RECORDS —
════
(* ===== verification/MailboxOps.v ===== *)
(** The operations of the mailbox kernel on a box in step: each ends normally, appends
    exactly the rows it should, moves the lease as it should, touches one agent only, and
    leaves the box in step.  The rules have the form of [wp]; the properties built from
    them are in [MailboxSpec] and [MailboxProps]. *)

From Stdlib Require Import ZArith Lia.
From stdpp Require Import base list sets gmap strings.
From S2P Require Import Prelude PyData Names Timestamps Storage MailboxModels MailboxKernel MailboxInvariant.

Local Open Scope Z_scope.

(** The lease left by [release_matching_lease]. *)
Definition released (id : string) (ls : option DeliveryLease) : option DeliveryLease :=
  match ls with
  | Some l => if is_acquired l && String.eqb (dl_inbound_event_id l) id then None else Some l
  | None => None
  end.

(** The rows the transitions append. *)
Definition terminal_row (c : InboundEventRecord) (st : InboundEventStatus) (ts : string) :=
  ie_replace c (ie_payload_ref c) st (ie_started_at c) (Some ts).

Definition delivering_row (c : InboundEventRecord) (ts : string) :=
  ie_replace c (ie_payload_ref c) IE_DELIVERING (Some (str_or (ie_started_at c) ts)) None.

Definition rewritten_row (c : InboundEventRecord) (payload : option string)
    (st : InboundEventStatus) (clear : bool) :=
  ie_replace c payload st (if clear then None else ie_started_at c)
    (if clear then None else ie_finished_at c).

Lemma ie_replace_valid c p st sa fa a :
  valid_inbound c ∧ ie_agent_name c = a →
  valid_inbound (ie_replace c p st sa fa) ∧ ie_agent_name (ie_replace c p st sa fa) = a.
Proof. done. Qed.

(** What an operation that ends the lease of [id] needs of the summary: it mirrors the
    box, save perhaps that it still shows [id] as active. *)
Definition in_step (id : string) (b : box) : Prop :=
  match bx_mailbox b with
  | None => bx_lease b = None
  | Some m =>
      mb_queue_depth m = Z.of_nat (length (queue_of b)) ∧
      mb_pending_reply_count m = count_replies (queue_of b) ∧
      head_of_mailbox m = summary_head_from_event (hd_error (queue_of b)) ∧
      (if bool_decide (mb_active_inbound_event_id m = Some id) then None
       else mb_active_inbound_event_id m) = active_of_lease (released id (bx_lease b)) ∧
      (∀ l, bx_lease b = Some l → mb_lease_version m = dl_lease_version l)
  end.

Lemma released_ok id a b l mb :
  box_ok a b → bx_log b = l → bx_mailbox b = mb → box_ok a (Box l (released id (bx_lease b)) mb).
Proof.
  intros [He Hl Hm] <- <-. split; simpl; [done| |done]. intros x Hx. apply Hl.
  unfold released in Hx. destruct (bx_lease b); [|done]. by case_match.
Qed.

Lemma append_ok a b r ls :
  box_ok a b → valid_inbound r ∧ ie_agent_name r = a →
  (∀ l, ls = Some l → valid_lease l ∧ dl_agent_name l = a) →
  box_ok a (Box (bx_log b ++ [r]) ls (bx_mailbox b)).
Proof.
  intros [He Hl Hm] Hr Hls. split; simpl; [|done|done].
  apply Forall_app. split; [done|]. by apply Forall_singleton.
Qed.

Lemma released_keeps id a b :
  box_ok a b → ∀ l, released id (bx_lease b) = Some l → valid_lease l ∧ dl_agent_name l = a.
Proof.
  intros [_ Hl _] l. unfold released. destruct (bx_lease b) as [x|]; [|done].
  case_match; [done|]. intros [= <-]. by apply Hl.
Qed.

Lemma released_mark id b l' :
  in_step id b → lease_mark (Box l' (released id (bx_lease b)) (bx_mailbox b)) = lease_mark b.
Proof.
  unfold in_step, lease_mark, released. destruct b as [log [l|] [m|]]; simpl; try done.
  intros (_ & _ & _ & _ & Hv). specialize (Hv l eq_refl). by destruct (is_acquired l && String.eqb _ _).
Qed.

Lemma synced_in_step id a b : box_inv a b → in_step id b.
Proof.
  intros [Hok Hs]. unfold in_step, synced in *. destruct (bx_mailbox b) as [m|]; [|by destruct Hs].
  destruct Hs as [Hd Hr Hh Hact _ Hv]. split_and!; try done. rewrite Hact.
  pose proof (bo_lease _ _ Hok) as Hl. destruct (bx_lease b) as [l|]; [|done].
  destruct (Hl l eq_refl) as [Hval _]. cbn [released].
  rewrite (valid_lease_active l Hval). destruct (is_acquired l) eqn:Hacq; cbn [andb].
  - destruct (String.eqb_spec (dl_inbound_event_id l) id) as [->|Hne].
    + by rewrite bool_decide_true.
    + rewrite bool_decide_false by congruence. by rewrite (valid_lease_active l Hval), Hacq.
  - by rewrite (valid_lease_active l Hval), Hacq.
Qed.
════
AIM OF THE EXERCISE — From the data above, output only the lines between the line containing "intros [Hok Hs]." and the line containing "destruct (Hl l", inclusive, exactly as written.

RESULT OF THIS TASK —
  intros [Hok Hs]. unfold in_step, synced in *. destruct (bx_mailbox b) as [m|]; [|by destruct Hs].
  destruct Hs as [Hd Hr Hh Hact _ Hv]. split_and!; try done. rewrite Hact.
  pose proof (bo_lease _ _ Hok) as Hl. destruct (bx_lease b) as [l|]; [|done].
  destruct (Hl l eq_refl) as [Hval _]. cbn [released].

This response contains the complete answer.